→ **About this exercise**: Reproduce exactly, from the line containing "node_count m = Z.of_nat", every line down to the end of the data below.

..........

(** The loop collapses the new digest with the pending subtrees, over [d] levels. *)
Lemma append_levels_spec d : forall l x rest k,
  (length l < 2 ^ d)%nat ->
  append_levels hash d
    (AppendLoop false (Z.of_nat (length l) + k * 2 ^ Z.of_nat d) x (pending d l ++ rest) []) =
  Some (AppendLoop (length (l ++ [x]) <? 2 ^ d)%nat k (tree_root d (l ++ [x])) rest
          (pending d (l ++ [x]))).
Proof.
  induction d as [|d IH]; intros l x rest k Hl.
  - destruct l; [|simpl in *; lia]. cbn. do 2 f_equal. lia.
  - rewrite append_levels_top. rewrite Nat2Z.inj_succ, Z.pow_succ_r by lia.
    rewrite Nat.pow_succ_r' in Hl. destruct (Nat.lt_ge_cases (length l) (2 ^ d)) as [Hlt|Hge].
    + replace (k * (2 * 2 ^ Z.of_nat d)) with ((2 * k) * 2 ^ Z.of_nat d) by lia.
      rewrite !pending_S, tree_root_S, (proj2 (Nat.ltb_lt (length l) _) Hlt), IH by done.
      cbn [mbind option_bind].
      unfold append_level. cbn [al_index al_top al_partial al_active_iter al_updated].
      rewrite land_1_even, shiftr_even. rewrite !length_app, Nat.pow_succ_r'.
      cbn [length]. do 2 f_equal.
      * symmetry. apply Nat.ltb_lt. lia.
      * by rewrite (proj2 (Nat.leb_le _ _)) by lia.
      * destruct (Nat.ltb_spec (length l + 1) (2 ^ d)); [done|].
        assert (Hf : length (l ++ [x]) = (2 ^ d)%nat) by (rewrite length_app; cbn; lia).
        rewrite (proj2 (Nat.ltb_lt _ _)) by lia. rewrite take_ge, drop_ge by lia.
        by rewrite pending_nil, (pending_full d _ Hf).
    + set (R := drop (2 ^ d) l).
      assert (HR : length l = (2 ^ d + length R)%nat) by (unfold R; rewrite length_drop; lia).
      assert (HRx : drop (2 ^ d) (l ++ [x]) = R ++ [x]) by (unfold R; by rewrite drop_app_le).
      assert (Hidx : Z.of_nat (length l) + k * (2 * 2 ^ Z.of_nat d)
                     = Z.of_nat (length R) + (2 * k + 1) * 2 ^ Z.of_nat d).
      { rewrite HR, Nat2Z.inj_add, Nat2Z.inj_pow. lia. }
      rewrite Hidx, !pending_S, tree_root_S. fold R.
      rewrite (proj2 (Nat.ltb_ge (length l) _) Hge), (proj2 (Nat.ltb_lt (length l) (2 ^ S d)))
        by (rewrite Nat.pow_succ_r'; lia).
      rewrite <- app_assoc, IH by lia. cbn [mbind option_bind].
      unfold append_level. cbn [al_index al_top al_partial al_active_iter al_updated].
      rewrite land_1_odd, shiftr_odd, HRx, take_app_le by done. cbn [app].
      rewrite !length_app, Nat.pow_succ_r'. cbn [length]. do 2 f_equal.
      * apply eq_true_iff_eq. rewrite !Nat.ltb_lt. lia.
      * by rewrite (proj2 (Nat.leb_gt _ _)) by lia.
      * rewrite (proj2 (Nat.ltb_ge (length l + 1) _)) by lia.
        destruct (Nat.ltb_spec (length R + 1) (2 ^ d));
          [by rewrite (proj2 (Nat.ltb_lt _ _)) by lia|].
        rewrite (proj2 (Nat.ltb_ge (length l + 1) _)) by lia.
        apply pending_full. rewrite length_app. cbn. lia.
Qed.

(** What the tree stores after these digests. *)
Definition merkle_of (l : list digest_type) : incremental_merkle :=
  IncrementalMerkle (Z.of_nat (length l))
    (match l with
     | [] => []
     | _ => pending (levels (length l)) l ++ [tree_root (levels (length l)) l]
     end).

(** The stored nodes begin with those the next append takes. *)
Lemma merkle_of_active l :
  exists rest, active_nodes (merkle_of l) = pending (levels (length l + 1)) l ++ rest.
Proof.
  destruct l as [|y l']; [by exists []|]. set (l := y :: l').
  assert (Hn : (0 < length l)%nat) by (cbn; lia).
  change (active_nodes (merkle_of l)) with (pending (levels (length l)) l ++ [tree_root (levels (length l)) l]).
  pose proof (levels_spec _ Hn) as Hs. pose proof (levels_spec (length l + 1) ltac:(lia)) as Hs'.
  destruct (Nat.eq_dec (length l) (2 ^ levels (length l))) as [Hf|Hf].
  - assert (levels (length l + 1) = S (levels (length l))) as ->.
    { apply Nat.le_antisymm; [apply levels_least; rewrite Nat.pow_succ_r'; lia|].
      apply levels_above. lia. }
    exists []. rewrite pending_S, (proj2 (Nat.ltb_ge _ _)), (proj2 (Nat.ltb_lt _ _)) by
      (rewrite ?Nat.pow_succ_r'; lia).
    by rewrite app_nil_r, drop_ge, take_ge, pending_nil, pending_full by lia.
  - assert (levels (length l + 1) = levels (length l)) as ->; [|by eauto].
    apply Nat.le_antisymm; [apply levels_least; lia|]. apply levels_least. lia.
Qed.

Lemma append_merkle_of x l :
  Z.of_nat (length l) < 2 ^ 63 -> append hash x (merkle_of l) = Some (merkle_of (l ++ [x])).
Proof.
  intros Hb. unfold append. change (node_count (merkle_of l)) with (Z.of_nat (length l)).
  replace (Z.of_nat (length l) + 1) with (Z.of_nat (length l + 1)) by lia.
  rewrite (wrapU_small 64 (Z.of_nat (length l + 1))) by (width_norm; lia).
  rewrite calcluate_max_depth_spec by lia. rewrite Z.add_simpl_r, Nat2Z.id.
  destruct (merkle_of_active l) as [rest ->].
  pose proof (append_levels_spec (levels (length l + 1)) l x rest 0) as H.
  rewrite Z.mul_0_l, Z.add_0_r in H. rewrite H.
  - cbn [mbind option_bind]. unfold merkle_of. rewrite length_app. cbn [length].
    destruct l; done.
  - pose proof (levels_spec (length l + 1)). lia.
Qed.

Lemma append_all_merkle_of ids : forall l,
  Z.of_nat (length (l ++ ids)) <= 2 ^ 63 ->
  append_all hash ids (merkle_of l) = Some (merkle_of (l ++ ids)).
Proof.
  induction ids as [|x ids IH]; intros l Hb; cbn [append_all]; [by rewrite app_nil_r|].
  rewrite length_app in Hb. cbn [length] in Hb. rewrite append_merkle_of by lia. cbn [mbind option_bind].
  rewrite IH; rewrite <- app_assoc; [done|]. rewrite length_app. cbn [app length]. lia.
Qed.
End roots.

(** ** Theorem. *)
(** C37: Appending digests one by one to the incremental tree yields, after each of
    them, the root that the plain algorithm computes from the whole list; no append
    reads past the stored nodes. *)
Theorem incremental_merkle_correct (hash : digest_type * digest_type -> digest_type)
  (ids : list digest_type) (Hlen : Z.of_nat (length ids) <= 2 ^ 63) :
  exists m, append_all hash ids empty_merkle = Some m /\
    node_count m = Z.of_nat (length ids) /\ get_root m = merkle hash ids.
Proof.
  exists (merkle_of hash ids). split_and!; [|done|].
  - apply (append_all_merkle_of hash ids []). done.
  - unfold get_root. change (node_count (merkle_of hash ids)) with (Z.of_nat (length ids)).
    destruct ids as [|x ids]; [done|]. rewrite (proj2 (Z.ltb_lt _ _)) by (cbn; lia).
    rewrite merkle_root by done. cbn [merkle_of active_nodes]. by rewrite last_snoc.
Qed.

Lemma incremental_merkle_correct_witness :
  exists m, append_all fst [Digest 1 2 3 4; Digest 5 6 7 8; Digest 9 10 11 12] empty_merkle = Some m /\
    node_count m = 3 /\
    get_root m = merkle fst [Digest 1 2 3 4; Digest 5 6 7 8; Digest 9 10 11 12].
Proof. apply (incremental_merkle_correct fst [Digest 1 2 3 4; Digest 5 6 7 8; Digest 9 10 11 12]). done. Defined.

..........

→ **Task solution**:
    node_count m = Z.of_nat (length ids) /\ get_root m = merkle hash ids.
Proof.
  exists (merkle_of hash ids). split_and!; [|done|].
  - apply (append_all_merkle_of hash ids []). done.
  - unfold get_root. change (node_count (merkle_of hash ids)) with (Z.of_nat (length ids)).
    destruct ids as [|x ids]; [done|]. rewrite (proj2 (Z.ltb_lt _ _)) by (cbn; lia).
    rewrite merkle_root by done. cbn [merkle_of active_nodes]. by rewrite last_snoc.
Qed.

Lemma incremental_merkle_correct_witness :
  exists m, append_all fst [Digest 1 2 3 4; Digest 5 6 7 8; Digest 9 10 11 12] empty_merkle = Some m /\
    node_count m = 3 /\
    get_root m = merkle fst [Digest 1 2 3 4; Digest 5 6 7 8; Digest 9 10 11 12].
Proof. apply (incremental_merkle_correct fst [Digest 1 2 3 4; Digest 5 6 7 8; Digest 9 10 11 12]). done. Defined.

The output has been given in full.